Abstract
Background
Restraint and seclusion serve as interventions used in acute psychiatry settings to manage aggression and violence among individuals with mental illness (PLwMI). However, instances of secluding and chaining PLwMI and those with Intellectual Developmental Disorders have been reported in rural areas of India, where psychiatry services are limited. These individuals were often confined in unsanitary conditions at home for prolonged periods without medical support, constituting severe human rights violations.
Aim
To address the lack of literature pertaining to the challenges encountered by families in liberating chained individuals living with disabilities, this case series aims to outline the multi-modal interventions employed in achieving the unchaining of two individuals from restraint and seclusion in a community setting.
Methods
The case series delineates the multi-modal interventions deployed, incorporating diverse approaches to facilitate the liberation of individuals living with disabilities from restraint and seclusion.
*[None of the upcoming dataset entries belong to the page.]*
(** * The event-lifecycle / price-capture engine of the BTC/USD streaming platform

    A shallow embedding of [StreamingPlatform] (streaming-platform.ts) and of
    the types it exchanges with its collaborators (types.ts).  The class is a
    single-threaded, run-to-completion event handler: every handler is
    embedded as a function from platform state to platform state, the mutable
    [Map]s are finite maps, the interval timer of the countdown is a set of
    live handles, and everything a handler makes visible to the page or asks
    of a collaborator is appended to a trace of effects.

    A handler is taken to run at one instant [now]: every clock read it makes
    (inside [getEvents()] and in [updateCountdown]) returns the same value.
    What follows an [await] runs as a handler of its own, at a later
    instant. *)

From stdpp Require Import base gmap sets list strings pretty.
From Stdlib Require Import ZArith Lia Ascii.

Local Open Scope Z_scope.

(** ** Types exchanged with the collaborators (types.ts) *)

Inductive DataSource := chainlink.

Record ConnectionStatus := mkConnectionStatus {
  connected : bool;
  source : option DataSource;
  lastUpdate : option Z;
  error : option string
}.

Record Payload := mkPayload {
  symbol : string;
  p_timestamp : Z;
  value : Z
}.

Record PriceUpdate := mkPriceUpdate {
  topic : string;
  type : string;
  u_timestamp : Z;
  payload : Payload
}.

(** An entry of [priceHistory]: [{ timestamp, value }].  Prices are stored and
    compared but never computed on by the capture logic; they are carried as
    integers (the feed value in its smallest unit). *)
Record PricePoint := mkPricePoint {
  timestamp : Z;
  pp_value : Z
}.

(** ** The event catalog (event-manager.ts) *)

Inductive EventStatus := Upcoming | Active | Expired.

#[global] Instance EventStatus_eq_dec : EqDecision EventStatus.
Proof. solve_decision. Defined.

(** Modelled from the spec: event-manager.ts is not part of the sources at
    hand.  An event descriptor is immutable once fetched and carries the slug
    (its stable key), the title and the start and end instants in epoch
    milliseconds. *)
Record EventDescriptor := mkEventDescriptor {
  d_slug : string;
  d_title : string;
  startTime : Z;
  endTime : Z
}.

(** Modelled from the spec: the status derivation of the missing
    event-manager.ts: [now < startTime] is upcoming, [startTime <= now <
    endTime] is active, [now >= endTime] is expired. *)
Definition deriveStatus (now : Z) (d : EventDescriptor) : EventStatus :=
  if now <? startTime d then Upcoming
  else if now <? endTime d then Active
  else Expired.

(** What [getEvents()] hands to the platform: the fields of [EventDisplayData]
    that the platform's logic reads ([slug], [title], [status], [endDate]). *)
Record EventDisplayData := mkEventDisplayData {
  slug : string;
  title : string;
  status : EventStatus;
  endDate : Z
}.

(** Modelled from the spec: [EventManager.getEvents()] of the missing
    event-manager.ts; statuses are re-derived against the clock on every
    access, never cached. *)
Definition getEvents (now : Z) (catalog : list EventDescriptor)
  : list EventDisplayData :=
  map (fun d => mkEventDisplayData (d_slug d) (d_title d)
                  (deriveStatus now d) (endTime d)) catalog.

Definition isActive (e : EventDisplayData) : bool :=
  bool_decide (status e = Active).

Definition isExpired (e : EventDisplayData) : bool :=
  bool_decide (status e = Expired).

(** [Array.prototype.findIndex]: the first index whose element satisfies the
    predicate, [-1] when there is none. *)
Fixpoint findIndex {A} (p : A -> bool) (l : list A) : Z :=
  match l with
  | [] => -1
  | x :: r =>
      if p x then 0
      else let i := findIndex p r in if i <? 0 then -1 else i + 1
  end.

(** [arr[i]] for a number [i]: [undefined] outside the array. *)
Definition arrayGet {A} (l : list A) (i : Z) : option A :=
  if i <? 0 then None else l !! Z.to_nat i.

(** Modelled from the spec: [EventManager.getCurrentEventIndex()], the
    position of the active event, [-1] when none is active. *)
Definition getCurrentEventIndex (now : Z) (catalog : list EventDescriptor) : Z :=
  findIndex isActive (getEvents now catalog).

(** The length of a slot: fifteen minutes, in milliseconds. *)
Definition slotMs : Z := 900000.

(** Contiguous, non-overlapping fifteen-minute slots: every event lasts
    [slotMs] and starts when its predecessor ends. *)
Fixpoint contiguousSlots (l : list EventDescriptor) : bool :=
  match l with
  | [] => true
  | d :: r =>
      (endTime d =? startTime d + slotMs)
      && match r with
         | [] => true
         | d' :: _ => startTime d' =? endTime d
         end
      && contiguousSlots r
  end.

Definition statuses (now : Z) (l : list EventDescriptor) : list EventStatus :=
  map (deriveStatus now) l.

Definition countActive (now : Z) (l : list EventDescriptor) : nat :=
  length (filter (fun st => st = Active) (statuses now l)).

(** ** Countdown arithmetic and formatting *)

(** [Math.max(0, Math.floor((endDate.getTime() - now.getTime()) / 1000))] *)
Definition timeLeft (endMs now : Z) : Z := Z.max 0 ((endMs - now) / 1000).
These interventions were instrumental in achieving unchaining, highlighting the proactive advocacy efforts and comprehensive use of various modalities.
Results
The multi-modal interventions, which included medication and behavioral support, as well as incremental release from restraint, outlined in this case study proved effective in successfully unchaining two individuals living with disabilities from restraint and seclusion within a community setting. Notably, the dedicated efforts and strong advocacy by NGO staff played a pivotal role in achieving these outcomes.
Conclusion
The proactive use of multi-modal interventions, alongside dedicated advocacy efforts, emerged as essential components in achieving the liberation of individuals living with disabilities from restraint and seclusion. This case series emphasizes the significance of a comprehensive approach to address human rights violations and foster inclusion and well-being for individuals with disabilities in the community.